What video formats are supported?
MP4 (H.264 and HEVC), WebM (VP8/VP9), and MOV/QuickTime from iPhone or macOS. MOV is decoded via WebCodecs because Chrome's <video> element does not natively play QuickTime — asciify.art handles the gap so you do not need to convert to MP4 first.
Is my video uploaded anywhere?
No. The video file is read with the File API and processed entirely in your browser tab. There is no upload, no transcoding server, no storage. The page works offline once loaded.
Are there video size or length limits?
No artificial caps. The whole pipeline runs locally so the only ceiling is your device's RAM and CPU. For long clips (multi-minute, 4K) you may run out of memory; for typical phone videos under a minute it just works.

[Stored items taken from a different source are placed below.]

(* ===== verification/ThreadCreate.v ===== *)
(** * Creation of threads ([kernel/proc/thread.c])

    [thread_create] allocates up to three objects ([thread_requests]), gives back what it
    has taken when one of them is refused, and otherwise enters a thread into the run queue that will start
    in [thread_stub]. *)
From S2P Require Import Prelude CList Cpu Malloc MallocTheorems KHeap Tlb Kernel Sched Vmm Threads Timers SchedExec SchedSpec SchedRefine SchedOps VmmTheorems KernelSample.

Section create.
  Context {H : Type} `{KernelHeapLaws H}.
  Context (runnable_list : Z).
  Context (junk_thread : thread) (junk_timer : timer) (junk_link : link_t).
  Implicit Types (s : kernel H) (a : sched) (live : gmap Z Z).

(** The addresses of allocated memory and of the kernel image. *)
Definition in_use live (x : Z) : Prop :=
  kh_static x ∨ ∃ q n, live !! q = Some n ∧ q ≤ x < q + n.

(** Every object of the kernel is in memory that is in use. *)
Record objects_ok s live : Prop := ObjectsOk {
  oo_threads t : is_Some (k_threads s !! t) → in_use live t;
  oo_links p : is_Some (k_links s !! p) → in_use live p;
  oo_timers p : is_Some (k_timers s !! p) → in_use live p;
  oo_vmms p : is_Some (k_vmms s !! p) → in_use live p;
  oo_processes p : is_Some (k_processes s !! p) → in_use live p;
  oo_uthreads p : is_Some (k_uthreads s !! p) → in_use live p;
}.

Lemma fresh_not_in_use live p n x : fresh_payload live p n → p ≤ x < p + n → ¬ in_use live x.
Proof.
  intros (_ & _ & _ & Hl & Hs) Hx [Hst|(q & k & Hq & Hin)]; [by apply (Hs x)|].
  destruct (Hl q k Hq) as [_ [?|?]]; lia.
Qed.

Lemma fresh_live live p n : fresh_payload live p n → live !! p = None.
Proof.
  intros (_ & _ & _ & Hl & _). destruct (live !! p) as [k|] eqn:E; [|done]. by destruct (Hl p k E).
Qed.

Lemma in_use_insert live p n x : live !! p = None → in_use live x → in_use (<[p := n]> live) x.
Proof.
  intros Hp [Hs|(q & k & Hq & Hx)]; [by left|right]. exists q, k. split; [|done].
  rewrite lookup_insert_ne; [done|]. intros ->. congruence.
Qed.

Lemma in_use_new live p n x : p ≤ x < p + n → in_use (<[p := n]> live) x.
Proof. intros Hx. right. exists p, n. by rewrite lookup_insert_eq. Qed.

(** No object lies in fresh memory. *)
Lemma fresh_objects s live p n x :
  objects_ok s live → fresh_payload live p n → p ≤ x < p + n →
  k_threads s !! x = None ∧ k_links s !! x = None ∧ k_timers s !! x = None ∧ k_vmms s !! x = None.
Proof.
  intros Hok Hf Hx. pose proof (fresh_not_in_use live p n x Hf Hx) as Hn.
  split_and!; apply eq_None_not_Some; intros Hs; apply Hn; by destruct Hok; auto.
Qed.

(** ** A thread under construction *)
(** The state with a thread structure at [p], timer [tm] and links [l]. *)
Definition creating (p : Z) (th : thread) (tm : timer) (l : links) s : kernel H :=
  set_k_threads <[p := th]> (set_k_timers <[thread_timer p := tm]> (set_k_links (λ _, l) s)).

(** The links of a new thread structure. *)
Definition raw_links (p : Z) s : links :=
  <[p := junk_link]> (<[thread_timer p := junk_link]> (<[thread_wait_queue_link p := junk_link]> (k_links s))).

Lemma creating_upd f p th tm l s :
  upd_thread f p (creating p th tm l s) = Ok (tt, creating p (f th) tm l s).
Proof.
  erewrite upd_thread_ok by apply lookup_insert_eq. do 2 f_equal.
  apply kernel_ext; try reflexivity. apply insert_insert_eq.
Qed.

Lemma creating_get {A} (f : thread → A) p th tm l s :
  get_thread f p (creating p th tm l s) = Ok (f th, creating p th tm l s).
Proof. apply get_thread_ok, lookup_insert_eq. Qed.

Lemma creating_link p th tm l s q :
  q ≠ NULL → is_Some (l !! q) →
  link_init q (creating p th tm l s) = Ok (tt, creating p th tm (<[q := Link NULL NULL]> l) s).
Proof.
  intros Hq Hl. by erewrite link_init_kernel.
Qed.

Lemma thread_parts p n (m : Z → Prop) :
  sizeof_thread ≤ n → (∀ x, p ≤ x < p + n → m x) →
  m p ∧ m (thread_timer p) ∧ m (thread_wait_queue_link p).
Proof.
  unfold sizeof_thread, thread_timer, thread_wait_queue_link. intros Hn Hm. split_and!; apply Hm; lia.
Qed.

(** What [thread_create] asks of the allocator; a thread with an address space of its own
    needs one block more. *)
Definition thread_requests (new : bool) : list request :=
  [Block sizeof_thread; Block THREAD_STACK_SIZE] ++ (if new then [Block sizeof_vmm] else []).

(** [malloc] of a thread structure. *)
Lemma malloc_thread_exec s live owned :
  kh_rep (k_heap s) live owned →
  ∃ p h', cp0_status h' = cp0_status s ∧
    ((p = NULL ∧ kh_rep h' live owned ∧ refused [Block sizeof_thread] (k_heap s) ∧
      malloc_thread junk_thread junk_timer junk_link s = Ok (NULL, set_k_heap h' s)) ∨
     (p ≠ NULL ∧ granted [Block sizeof_thread] (k_heap s) h' ∧ ∃ n, sizeof_thread ≤ n ∧ fresh_payload live p n ∧ kh_rep h' (<[p := n]> live) owned ∧
      malloc_thread junk_thread junk_timer junk_link s =
        Ok (p, creating p junk_thread junk_timer (raw_links p s) (set_k_heap h' s)))).
Proof.
  intros Hrep. destruct (km_malloc_law (k_heap s) live owned sizeof_thread Hrep) as (p & h' & He & Hst & Hres); [done|].
  exists p, h'. split; [done|]. unfold malloc_thread. erewrite bind_ok by (apply in_heap_ok; exact He).
  destruct Hres as [[-> Hr]|(Hp & n & Hn & Hf & Hr)]; [left|right].
  { split_and!; [done|done|by eapply refused_block|done]. }
  split; [done|]. split; [by eapply granted_block|]. exists n. rewrite bool_decide_eq_true_2 by done. by split_and!.
Qed.
(* ===== verification/Join.v ===== *)
(** * Joining threads ([kernel/proc/thread.c])

    [thread_join] refuses, reaps a zombie at once, or waits: then the thread that
    finishes wakes it up, and the zombie is reaped when the waiting thread goes on. *)
From S2P Require Import Prelude CList Cpu Malloc KHeap MallocTheorems Tlb Kernel Sched Vmm Threads Timers SchedExec SchedSpec SchedRefine.
From S2P Require Import SchedOps VmmTheorems KernelSample ThreadCreate TimerSpec Process Typing.

Section join.
  Context {H : Type} `{KernelHeapLaws H}.
  Context (runnable_list : Z).
  Implicit Types (s : kernel H) (a : sched) (live : gmap Z Z) (types : gmap Z otype).

(** The Status register after [conditionally_enable_interrupts]. *)
Definition with_ie (state status : Z) : Z :=
  if bool_decide (state ≠ 0) then Z.lor status CP0_STATUS_IE_MASK else status.

Lemma cond_enable_exec state s :
  conditionally_enable_interrupts state s = Ok (tt, set_cp0_status (with_ie state (cp0_status s)) s).
Proof.
  unfold conditionally_enable_interrupts, with_ie. case_bool_decide; [done|]. by rewrite set_cp0_status_same.
Qed.

(** The thread is gone: its memory is free, the others and the scheduler are as
    before, and its return value is where it was wanted. *)
Record reaped s a (t : Z) (th : thread) (retval : Z) types live owned (status : Z) s' : Prop := Reaped {
  rp_sched : sched_rep runnable_list s' (Scheduler (sc_queue a) (sc_current a) (delete t (sc_state a)));
  rp_threads : k_threads s' = delete t (k_threads s);
  rp_types : typed s' (delete t (delete (th_stack_data th) types)) (delete t (delete (th_stack_data th) live));
  rp_heap : kh_rep (k_heap s') (delete t (delete (th_stack_data th) live)) owned;
  rp_links p : ¬ thread_link t p → k_links s' !! p = k_links s !! p;
  rp_timers p : p ≠ thread_timer t → k_timers s' !! p = k_timers s !! p;
  rp_out : k_out s' = if bool_decide (retval ≠ NULL) then <[retval := th_retval th]> (k_out s) else k_out s;
  rp_ret : k_ret s' = EOK;
  rp_same : k_stack s' = k_stack s ∧ cp0_status s' = status ∧ k_current s' = k_current s ∧ k_cpu s' = k_cpu s ∧
    k_vmms s' = k_vmms s ∧ k_jiffies s' = k_jiffies s ∧ k_timer_thread s' = k_timer_thread s;
}.

Lemma reap_exec s a t th retval types live owned state :
  sched_rep runnable_list s a → running a → typed s types live → kh_rep (k_heap s) live owned →
  kh_static (run_queue runnable_list s) → k_threads s !! t = Some th → th_state th = THREAD_ZOMBIE →
  ∃ s', thread_join_reap t retval state s = Ok (tt, s') ∧
    reaped s a t th retval types live owned (with_ie state (cp0_status s)) s'.
Proof.
  intros Hr Hrun Ht Hrep Hrq Hth Hz.
  pose proof (rep_state _ s a t th Hr Hth) as Hst. rewrite Hz in Hst.
  assert (Hnq : t ∉ sc_queue a).
  { intros Hin. destruct Hr as ((_ & Hq & _) & _). apply Hq in Hin as (st & Hs & Hrn). rewrite Hst in Hs.
    injection Hs as <-. by destruct Hrn. }
  assert (Hnc : t ≠ sc_current a) by (intros ->; unfold running in Hrun; congruence).
  set (s1 := if bool_decide (retval ≠ NULL) then set_k_out <[retval := th_retval th]> s else s).
  assert (He1 : (if bool_decide (retval ≠ NULL) then
      retval' ← get_thread th_retval t; kmodify (set_k_out <[retval := retval']>) else mret ()) s = Ok (tt, s1)).
  { unfold s1. case_bool_decide; [|done]. by erewrite bind_ok by (by apply get_thread_ok). }
  assert (Hsame : k_threads s1 = k_threads s ∧ k_links s1 = k_links s ∧ k_timers s1 = k_timers s ∧ k_vmms s1 = k_vmms s ∧
    k_heap s1 = k_heap s ∧ k_cpu s1 = k_cpu s ∧ k_current s1 = k_current s ∧ k_stack s1 = k_stack s ∧
    k_processes s1 = k_processes s ∧ k_uthreads s1 = k_uthreads s ∧ k_jiffies s1 = k_jiffies s ∧
    k_timer_thread s1 = k_timer_thread s ∧ cp0_status s1 = cp0_status s).
  { unfold s1. by case_bool_decide. }
  destruct Hsame as (E1 & E2 & E3 & E4 & E5 & E6 & E7 & E8 & E9 & E10 & E11 & E12 & E13).
  assert (Ht1 : typed s1 types live).
  { apply (typed_shape s); [|done]. unfold same_shape. by rewrite E1, E2, E3, E4, E9, E10. }
  assert (Hrep1 : kh_rep (k_heap s1) live owned) by (by rewrite E5).
  assert (Hr1 : sched_rep runnable_list s1 a) by (by apply (rep_ext _ s)).
  assert (Hth1 : k_threads s1 !! t = Some th) by (by rewrite E1).
  destruct (destroy_exec s1 t th types live owned Ht1 Hrep1 Hth1) as (h & He2 & Hsth & Hrep2).
  set (s2 := without_thread t (set_k_heap h s1)) in *.
  exists (set_k_ret EOK (set_cp0_status (with_ie state (cp0_status s)) s2)). split.
  - unfold thread_join_reap. erewrite bind_ok by exact He1. erewrite bind_ok by exact He2.
    erewrite bind_ok by apply cond_enable_exec.
    change (cp0_status s2) with (cp0_status h). by rewrite Hsth, E13.
  - assert (Htr : typed (without_thread t s1) (delete t (delete (th_stack_data th) types))
      (delete t (delete (th_stack_data th) live))) by (by eapply typed_reaped).
    split.
    + apply (rep_ext _ (without_thread t s1)); try done. eapply reaped_rep; try done.
      by rewrite (run_queue_cpu runnable_list s s1).
    + cbn. by rewrite E1.
    + by destruct Htr; split.
    + by apply kh_rep_status.
    + intros p Hp. change (k_links (without_thread t s1) !! p = k_links s !! p).
      by rewrite without_links, bool_decide_eq_false_2, E2.
    + intros p Hp. cbn. by rewrite lookup_delete_ne, E3.
    + cbn. unfold s1. by case_bool_decide.
    + done.
    + split_and!; try done. apply cp0_status_set.
Qed.

(** Joining is refused to the thread itself and when another thread waits. *)
Definition joinable (cur t : Z) (th : thread) : bool :=
  negb (bool_decide (t = cur)) && bool_decide (th_joiner th = NULL).

Lemma can_join_exec s cur t th :
  k_current s !! k_cpu s = Some cur → k_threads s !! t = Some th →
  thread_can_join t s = Ok (joinable cur t th, s).
Proof.
  intros Hc Ht. unfold thread_can_join, joinable. do 2 kexec_step. erewrite bind_ok by apply restored.
  case_bool_decide; [done|]. erewrite bind_ok by (by apply get_thread_ok).
  destruct (decide (th_joiner th = NULL)) as [E|E].
  - by rewrite (bool_decide_eq_false_2 (_ ≠ _)), bool_decide_eq_true_2 by tauto.
  - by rewrite (bool_decide_eq_true_2 (_ ≠ _)), bool_decide_eq_false_2.
Qed.

Lemma rejoin_status s : with_ie (Z.land (cp0_status s) CP0_STATUS_IE_MASK) (cp0_status (ints_masked s)) = cp0_status s.
Proof.
  assert (Hr : conditionally_enable_interrupts (Z.land (cp0_status s) CP0_STATUS_IE_MASK) (ints_masked s) = Ok (tt, s)).
  { rewrite (ints_restore s) by done. unfold ints_masked. by rewrite set_cp0_status_set, set_cp0_status_same. }
  rewrite cond_enable_exec in Hr. set (v := with_ie _ _) in *.
  assert (Hs : set_cp0_status v (ints_masked s) = s) by congruence.
  rewrite <- Hs. symmetry. apply cp0_status_set.
Qed.

(** What the call has done when the processor goes to another thread. *)
Definition waiting s a (t : Z) (th : thread) (retval : Z) s' : Prop :=
  sched_rep runnable_list s' (a_schedule (a_block THREAD_SLEEPING a)) ∧
  sched_frame runnable_list (set_k_threads <[t := set_th_joiner (sc_current a) th]> s) s' ∧
  handed_over (FSuspend 0 :: FJoin t retval (Z.land (cp0_status s) CP0_STATUS_IE_MASK) :: k_stack s)
    (Z.land (cp0_status s) (Z.lnot CP0_STATUS_IE_MASK)) s s' (a_block THREAD_SLEEPING a).

Lemma wait_exec s a t th retval :
  sched_rep runnable_list s a → running a → k_threads s !! t = Some th →
  ∃ s', (upd_thread (set_th_joiner (sc_current a)) t ;;
      push_frame (FJoin t retval (Z.land (cp0_status s) CP0_STATUS_IE_MASK)) ;;
      thread_suspend runnable_list) (ints_masked s) = Ok (tt, s') ∧ waiting s a t th retval s'.
Proof.
  intros Hr Hrun Hth. set (st := Z.land (cp0_status s) CP0_STATUS_IE_MASK).
  set (s1 := set_k_threads <[t := set_th_joiner (sc_current a) th]> (ints_masked s)).
  set (s2 := set_k_stack (FJoin t retval st :: k_stack s) s1).
  assert (Hr1 : sched_rep runnable_list s1 a).
  { by apply (rep_upd _ _ _ th). }
  destruct (suspend_rep (runnable_list := runnable_list) s2 a) as (s' & He & Hr' & Hf & Hh); [by apply (rep_ext _ s1)|done|].
  exists s'. split; [|split; [exact Hr'|split]].
  - erewrite bind_ok by (by apply upd_thread_ok). erewrite bind_ok by reflexivity. exact He.
  - eapply sched_frame_trans; [|exact Hf]. split_and!; try done; cbn; by rewrite cp0_status_set.
  - assert (Hc2 : cp0_status s2 = Z.land (cp0_status s) (Z.lnot CP0_STATUS_IE_MASK)) by apply cp0_status_set.
    rewrite Hc2, ie_masked, <- Z.land_assoc, Z.land_diag in Hh.
    apply (handed_over_from _ _ s s2); [|exact Hh]. intros u. unfold context_of. cbn.
    destruct (decide (u = t)) as [->|]; [by rewrite lookup_insert_eq, Hth|by rewrite lookup_insert_ne].
Qed.

(** All cases of [thread_join]. *)
Lemma join_exec s a t th retval types live owned :
  sched_rep runnable_list s a → running a → typed s types live → kh_rep (k_heap s) live owned →
  kh_static (run_queue runnable_list s) → k_threads s !! t = Some th →
  ∃ s', thread_join runnable_list t retval s = Ok (tt, s') ∧
    if joinable (sc_current a) t th then
      if bool_decide (th_state th = THREAD_ZOMBIE)
      then reaped s a t th retval types live owned (cp0_status s) s'
      else waiting s a t th retval s'
    else s' = set_k_ret EINVAL s.
Proof.
  intros Hr Hrun Ht Hrep Hrq Hth. unfold thread_join. kexec_step.
  erewrite bind_ok by (apply get_current_ok; apply Hr).
  erewrite bind_ok by (by apply (can_join_exec _ (sc_current a) t th); [apply Hr|]).
  destruct (joinable (sc_current a) t th).
  - erewrite bind_ok by (by apply get_thread_ok).
    destruct (bool_decide_reflect (th_state th = THREAD_ZOMBIE)) as [E|E].
    + rewrite bool_decide_eq_false_2 by tauto.
      destruct (reap_exec (ints_masked s) a t th retval types live owned (Z.land (cp0_status s) CP0_STATUS_IE_MASK))
        as (s' & He & [P1 P2 P3 P4 P5 P6 P7 P8 P9]); try done; [by apply (typed_shape s)|by apply kh_rep_status|].
      rewrite rejoin_status in P9. exists s'. split; [exact He|]. by split.
    + rewrite bool_decide_eq_true_2 by done. by apply wait_exec.
  - exists (set_k_ret EINVAL s). split; [|done]. by erewrite bind_ok by apply restored.
Qed.

(** C8. [thread_join] in all cases.  A thread cannot join itself, nor a thread that
    another one is waiting for: [EINVAL], and nothing has changed.  A zombie is reaped:
    its stack and its structure are free again and belong to nobody, its return value
    has been stored if the caller wanted it, and everything else is as before.
    Otherwise the caller is recorded as the one that waits and goes to sleep, the
    processor goes to the head of the run queue, and the caller will go on in
    [thread_suspend] and then with the end of [thread_join]. *)
Theorem thread_join_refines s a t th retval types live owned :
  sched_rep runnable_list s a → running a → typed s types live → kh_rep (k_heap s) live owned →
  kh_static (run_queue runnable_list s) → k_threads s !! t = Some th →
  ∃ s', thread_join runnable_list t retval s = Ok (tt, s') ∧
    if joinable (sc_current a) t th then
      if bool_decide (th_state th = THREAD_ZOMBIE)
      then reaped s a t th retval types live owned (cp0_status s) s'
      else waiting s a t th retval s'
    else s' = set_k_ret EINVAL s.
Proof. exact (join_exec s a t th retval types live owned). Qed.

(** C37. What a thread that was waiting in [thread_join] does when it goes on: it leaves
    [thread_suspend], and if the thread it has waited for is a zombie by now, which is
    what [thread_finish] wakes it up for, it reaps it and returns [EOK] to its caller. *)
Theorem thread_join_returns timers_list s a t th retval types live owned state status st :
  sched_rep runnable_list s a → running a → typed s types live → kh_rep (k_heap s) live owned →
  kh_static (run_queue runnable_list s) → k_threads s !! t = Some th → th_state th = THREAD_ZOMBIE →
  k_stack s = FSuspend state :: FJoin t retval status :: st →
  ∃ s', (resume runnable_list timers_list ;; resume runnable_list timers_list) s = Ok (tt, s') ∧
    reaped (set_k_stack st s) a t th retval types live owned (with_ie status (with_ie state (cp0_status s))) s'.
Proof.
  intros Hr Hrun Ht Hrep Hrq Hth Hz Hst.
  set (s1 := set_cp0_status (with_ie state (cp0_status s)) (set_k_stack (FJoin t retval status :: st) s)).
  assert (He1 : resume runnable_list timers_list s = Ok (tt, s1)).
  { unfold resume, pop_frame. erewrite bind_ok by (rewrite Hst; reflexivity). apply cond_enable_exec. }
  set (s2 := set_k_stack st s1).
  destruct (reap_exec s2 a t th retval types live owned status) as (s' & He & [P1 P2 P3 P4 P5 P6 P7 P8 P9]); try done.
  - by apply (typed_shape s).
  - by apply kh_rep_status.
  - exists s'. split.
    + erewrite bind_ok by exact He1. unfold resume, pop_frame. erewrite bind_ok by reflexivity. exact He.
    + replace (cp0_status s2) with (with_ie state (cp0_status s)) in P9 by (symmetry; apply cp0_status_set). by split.
Qed.
End join.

Can I export the ASCII animation?
Yes. The current frame can be exported as TXT, PNG or HTML+CSS. Animated GIF export of the full ASCII video is on the roadmap; for now you can capture the playback with any screen recorder.
Which browsers support video to ASCII?
Chrome, Edge, Opera and other Chromium-based browsers fully support the MOV WebCodecs path. Firefox and Safari work for MP4 and WebM via the <video> element fallback. For MOV in Safari, asciify.art will tell you to use Chrome/Edge or convert to MP4.